4 Ways to Prepare For the Next Bear Market

by James Parkyn

They say hindsight is 20/20 and that’s never truer than when it comes to the stock market.

When looking back at past corrections and bear markets, it’s natural to see all the factors that led to the downturn. However, the picture is much foggier when you’re trying to figure out when the next one might happen.

In fact, the evidence is that no one can consistently forecast the future direction of the markets – either up or down. Of course, this doesn’t prevent analysts, media pundits and investors from trying to predict the next crash.

As we’ve observed in recent episodes of our Capital Topics podcast, the doomsayers have been particularly vocal of late. They’re saying we are headed for a stock market correction or even a bear market because of the relatively high valuation levels of the markets.

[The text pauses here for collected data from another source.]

(* ===== verification/ScheduleDescription.v ===== *)
(** The constructor of [Schedule.cpp]: which table a description gives, which
    descriptions it refuses, and what this means for the search. *)

From S2P Require Import Prelude CString Calendar Schedule ScheduleSearch.

Open Scope Z_scope.

(** * Reading a level *)

Definition set_all (offset : Z) (vs : list Z) (s : list bool) : list bool :=
  foldl (fun s v => <[Z.to_nat (offset + v) := true]> s) s vs.

Definition days_min (level m : Z) (vs : list Z) : Z :=
  if level =? SCHEDULE_LEVEL_DAY then foldl Z.min m vs else m.

Definition values_ok (level : Z) (vs : list Z) : Prop :=
  Forall (fun v => 0 <= v < GetScheduleLength level) vs.

Lemma set_all_cons offset v vs s :
  set_all offset (v :: vs) s = set_all offset vs (<[Z.to_nat (offset + v) := true]> s).
Proof. done. Qed.

Lemma length_set_all offset vs s : List.length (set_all offset vs s) = List.length s.
Proof.
  revert s. induction vs as [|v vs IH]; intros s; [done|]. rewrite set_all_cons, IH. apply length_insert.
Qed.

Lemma lookup_set_all offset vs s k :
  0 <= offset -> Forall (Z.le 0) vs -> (k < List.length s)%nat ->
  set_all offset vs s !! k = if bool_decide (Z.of_nat k - offset ∈ vs) then Some true else s !! k.
Proof.
  intros Ho. revert s. induction vs as [|v vs IH]; intros s; [done|].
  intros [Hv Hvs]%Forall_cons Hk. rewrite set_all_cons, IH by (try done; by rewrite length_insert).
  destruct (decide (Z.of_nat k - offset ∈ vs)) as [Hin|Hin].
  - rewrite !bool_decide_true; [done|by right|done].
  - rewrite (bool_decide_false (_ ∈ vs)) by done.
    destruct (decide (v = Z.of_nat k - offset)) as [->|Hne].
    + rewrite bool_decide_true by left. replace (Z.to_nat _) with k by lia. by apply list_lookup_insert_eq.
    + rewrite bool_decide_false by (rewrite elem_of_cons; naive_solver). apply list_lookup_insert_ne. lia.
Qed.

Section level.
Context (level : Z) (Hlevel : 0 <= level <= 5).
Abbreviation offset := (GetScheduleOffset level).
Abbreviation len := (GetScheduleLength level).

Lemma read_level_step fuel e p v end_ptr :
  ends_level (left_ p) = false -> strtol (left_ p) = (v, Some end_ptr) -> 0 <= v < len ->
  List.length (schedule p) = SCHEDULE_LENGTH ->
  read_level (S fuel) level offset len e p =
    read_level fuel level offset len false
      (mkParse (skip ","%char end_ptr) (<[Z.to_nat (offset + v) := true]> (schedule p))
         (days_min level (min_day p) [v])).
Proof.
  intros He Hs Hv Hl. cbn [read_level]. rewrite He, Hs.
  rewrite (proj2 (Z.ltb_ge v 0)) by lia. rewrite (proj2 (Z.leb_gt len v)) by lia. cbn [orb].
  pose proof (level_index_bounds level v Hlevel Hv).
  assert (aset (schedule p) (offset + v) true = Ret (<[Z.to_nat (offset + v) := true]> (schedule p))) as ->.
  { apply aset_Ret. split; [rewrite Hl; unfold SCHEDULE_LENGTH; lia|done]. }
  cbn [mbind outcome_bind]. f_equal. f_equal. unfold days_min. cbn [foldl].
  destruct (level =? SCHEDULE_LEVEL_DAY); [|done]. cbn [andb]. destruct (Z.ltb_spec v (min_day p)); lia.
Qed.

Lemma days_min_app m vs ws : days_min level (days_min level m vs) ws = days_min level m (vs ++ ws).
Proof. unfold days_min. destruct (_ =? _); [|done]. by rewrite foldl_app. Qed.

(** Whatever is read, some list of values in range was read. *)
Lemma read_level_values fuel e p e' p' :
  List.length (schedule p) = SCHEDULE_LENGTH ->
  read_level fuel level offset len e p = Ret (e', p') ->
  exists vs, values_ok level vs /\ schedule p' = set_all offset vs (schedule p) /\
    min_day p' = days_min level (min_day p) vs /\ e' = e && bool_decide (vs = []).
Proof.
  revert e p. induction fuel as [|fuel IH]; intros e p Hl E; [done|].
  destruct (ends_level (left_ p)) eqn:He.
  - cbn [read_level] in E. rewrite He in E. simplify_eq. exists []. split; [by constructor|].
    unfold days_min. cbn. rewrite andb_true_r. by destruct (_ =? _).
  - destruct (strtol (left_ p)) as [v [end_ptr|]] eqn:Hs; [|cbn [read_level] in E; rewrite He, Hs in E; done].
    destruct (decide (0 <= v < len)) as [Hv|Hv].
    + rewrite (read_level_step _ _ _ _ _ He Hs Hv Hl) in E. apply IH in E as (vs & H1 & H2 & H3 & ->).
      2:{ cbn [schedule]. by rewrite length_insert. }
      exists (v :: vs). split; [by constructor|]. split; [exact H2|]. split; [|by rewrite andb_false_r].
      rewrite H3. cbn [min_day]. apply (days_min_app _ [v]).
    + cbn [read_level] in E. rewrite He, Hs in E.
      destruct ((v <? 0) || (len <=? v)) eqn:Hc; [done|]. lia.
Qed.
End level.

Lemma fill_spec n i s : 0 <= i -> i + Z.of_nat n <= Z.of_nat (List.length s) ->
  exists s', fill n i s = Ret s' /\ List.length s' = List.length s /\
    forall k, s' !! k = if bool_decide (i <= Z.of_nat k < i + Z.of_nat n) then Some true else s !! k.
Proof.
  revert i s. induction n as [|n IH]; intros i s Hi Hl.
  { exists s. split; [done|]. split; [done|]. intros k. by rewrite bool_decide_false by lia. }
  cbn [fill]. rewrite (proj2 (aset_Ret s (<[Z.to_nat i := true]> s) i true)) by (split; [lia|done]).
  cbn [mbind outcome_bind].
  destruct (IH (i + 1) (<[Z.to_nat i := true]> s)) as (s' & E & Hs & Hk); [lia|rewrite length_insert; lia|].
  exists s'. split; [done|]. split; [by rewrite Hs, length_insert|]. intros k. rewrite Hk.
  destruct (decide (Z.to_nat i = k)) as [<-|Hne].
  - rewrite bool_decide_false by lia. rewrite bool_decide_true by lia. apply list_lookup_insert_eq. lia.
  - rewrite list_lookup_insert_ne by done.
    destruct (decide (i + 1 <= Z.of_nat k < i + 1 + Z.of_nat n)); [rewrite !bool_decide_true by lia; done|].
    rewrite !bool_decide_false by lia. done.
Qed.

(** * The table of a description *)

Definition offset_of (level : Z) : Z := if level =? 6 then 194 else GetScheduleOffset level.

Lemma offset_of_succ level : 0 <= level <= 5 ->
  offset_of (level + 1) = GetScheduleOffset level + GetScheduleLength level /\
  offset_of level = GetScheduleOffset level /\ 0 <= GetScheduleOffset level /\
  0 < GetScheduleLength level /\ GetScheduleOffset level + GetScheduleLength level <= 194.
Proof.
  intros Hl. apply level_cases in Hl.
  destruct Hl as [-> |[-> |[-> |[-> |[-> | ->]]]]]; cbv; repeat split; discriminate.
Qed.

Lemma offset_of_mono l level : 0 <= l < level -> level <= 6 ->
  GetScheduleOffset l + GetScheduleLength l <= offset_of level.
Proof.
  intros Hl H6. replace level with (l + 1 + Z.of_nat (Z.to_nat (level - l - 1))) by lia.
  assert (Hk : l + 1 + Z.of_nat (Z.to_nat (level - l - 1)) <= 6) by lia.
  induction (Z.to_nat (level - l - 1)) as [|k IH].
  - rewrite Z.add_0_r. destruct (offset_of_succ l) as [-> _]; lia.
  - replace (l + 1 + Z.of_nat (S k)) with (l + 1 + Z.of_nat k + 1) by lia.
    destruct (offset_of_succ (l + 1 + Z.of_nat k)) as (-> & <- & _ & Hp & _); [lia|]. lia.
Qed.

(** The lists of values read for the levels below [level]. *)
Record table (level : Z) (vss : list (list Z)) (p : parse) : Prop := {
  t_length : List.length (schedule p) = SCHEDULE_LENGTH;
  t_count : Z.of_nat (List.length vss) = level;
  t_values : forall l vs, vss !! l = Some vs -> values_ok (Z.of_nat l) vs;
  t_flags : forall l vs v, vss !! l = Some vs -> 0 <= v < GetScheduleLength (Z.of_nat l) ->
    flag (schedule p) (Z.of_nat l) v = bool_decide (vs = [] \/ v ∈ vs);
  t_rest : forall k, offset_of level <= Z.of_nat k -> (k < SCHEDULE_LENGTH)%nat -> schedule p !! k = Some false;
  t_min : min_day p = foldl Z.min 32 (default [] (vss !! 3%nat));
}.

Lemma table_init d : table 0 [] (mkParse d (replicate SCHEDULE_LENGTH false) 32).
Proof.
  split; try done. intros k _ Hk. cbn [schedule]. by apply lookup_replicate_2.
Qed.

(** The array after a level. *)
Lemma level_array level vs s :
  0 <= level <= 5 -> List.length s = SCHEDULE_LENGTH -> values_ok level vs ->
  (forall k, GetScheduleOffset level <= Z.of_nat k -> (k < SCHEDULE_LENGTH)%nat -> s !! k = Some false) ->
  exists s', (if bool_decide (vs = []) then fill (Z.to_nat (GetScheduleLength level)) (GetScheduleOffset level) (set_all (GetScheduleOffset level) vs s)
              else Ret (set_all (GetScheduleOffset level) vs s)) = Ret s' /\
    List.length s' = SCHEDULE_LENGTH /\
    forall k, (k < SCHEDULE_LENGTH)%nat ->
      s' !! k = if bool_decide (GetScheduleOffset level <= Z.of_nat k < GetScheduleOffset level + GetScheduleLength level)
                then Some (bool_decide (vs = [] \/ Z.of_nat k - GetScheduleOffset level ∈ vs)) else s !! k.
Proof.
  intros Hl Hs Hv Hf. destruct (offset_of_succ level Hl) as (_ & _ & Ho & Hp & Hend). unfold SCHEDULE_LENGTH in *.
  destruct (decide (vs = [])) as [->|Hne].
  - rewrite bool_decide_true by done. cbn [set_all foldl].
    destruct (fill_spec (Z.to_nat (GetScheduleLength level)) (GetScheduleOffset level) s) as (s' & E & Hs' & Hk); [lia|lia|].
    exists s'. split; [done|]. split; [lia|]. intros k Hklt. rewrite Hk, Z2Nat.id by lia.
    destruct (bool_decide _); [|done]. by rewrite bool_decide_true by (by left).
  - rewrite bool_decide_false by done. eexists. split; [done|]. split; [by rewrite length_set_all|].
    intros k Hk. rewrite lookup_set_all; [|done|eapply Forall_impl; [exact Hv|cbv beta; lia]|lia].
    destruct (decide (Z.of_nat k - GetScheduleOffset level ∈ vs)) as [Hin|Hin].
    + rewrite (bool_decide_true (_ ∈ _)) by done. pose proof (proj1 (Forall_forall _ _) Hv _ Hin) as Hr. cbv beta in Hr.
      rewrite bool_decide_true by lia. by rewrite bool_decide_true by (by right).
    + rewrite (bool_decide_false (_ ∈ _)) by done.
      destruct (decide (GetScheduleOffset level <= Z.of_nat k < GetScheduleOffset level + GetScheduleLength level)).
      * rewrite bool_decide_true by done. rewrite bool_decide_false by naive_solver. apply Hf; lia.
      * by rewrite bool_decide_false by done.
Qed.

The equities markets have had a strong run. For example, the U.S. market’s total return over the 10 years to January 31 was 17.8%, more than double the long-term expected return. However, experience teaches us that relative valuation metrics tell us very little about the timing of market pullback.

What are corrections and bear markets? A market correction is a drop of 10% to 20% from a recent peak. They usually don’t last very long. After a few weeks or months, the market recovers the losses. Corrections are quite normal; they allow the market to consolidate and take a breather before going higher.

A bear market is more serious. It’s when markets drop more than 20% from their recent highs. They usually last much longer. The triggers for a bear market vary greatly, but they are generally related to poor economic data, a geopolitical crisis or the bursting of a market bubble.

Since 1926, the S&P 500 has experienced 17 bear markets with declines ranging from -21% to -80%, according to this report from Dimensional. The average length of these bear markets was 10 months. The longest bear market was in the early 1930s, lasting 27 months, and the shortest one was the COVID crash two years ago. It lasted just one month.

As humans, we’re not wired for negative market volatility. Behavioural science has demonstrated it triggers our fight or flight instinct, and that’s why investors often make wealth destroying errors during a downturn.

Bear markets are when Investors learn their true tolerance to risk. For the long-term investor, they’re actually a time of great opportunity. But for those who panic, they almost always lead to a permanent loss of capital. That’s why it is crucial to be mentally prepared. A big drop may not happen tomorrow, this month or this year, but you can be sure one will occur sooner or later.

So, how should you prepare yourself for the next drop?

  • Have a plan—You won’t be surprised by this piece of advice. You need to have an investment plan that you’ve laid out when the markets were calm and your emotions were in check. The plan must take into consideration your need and willingness to take risk as well as your time horizon. Remember that taking too much risk may lead you to bail out of the markets at the wrong time.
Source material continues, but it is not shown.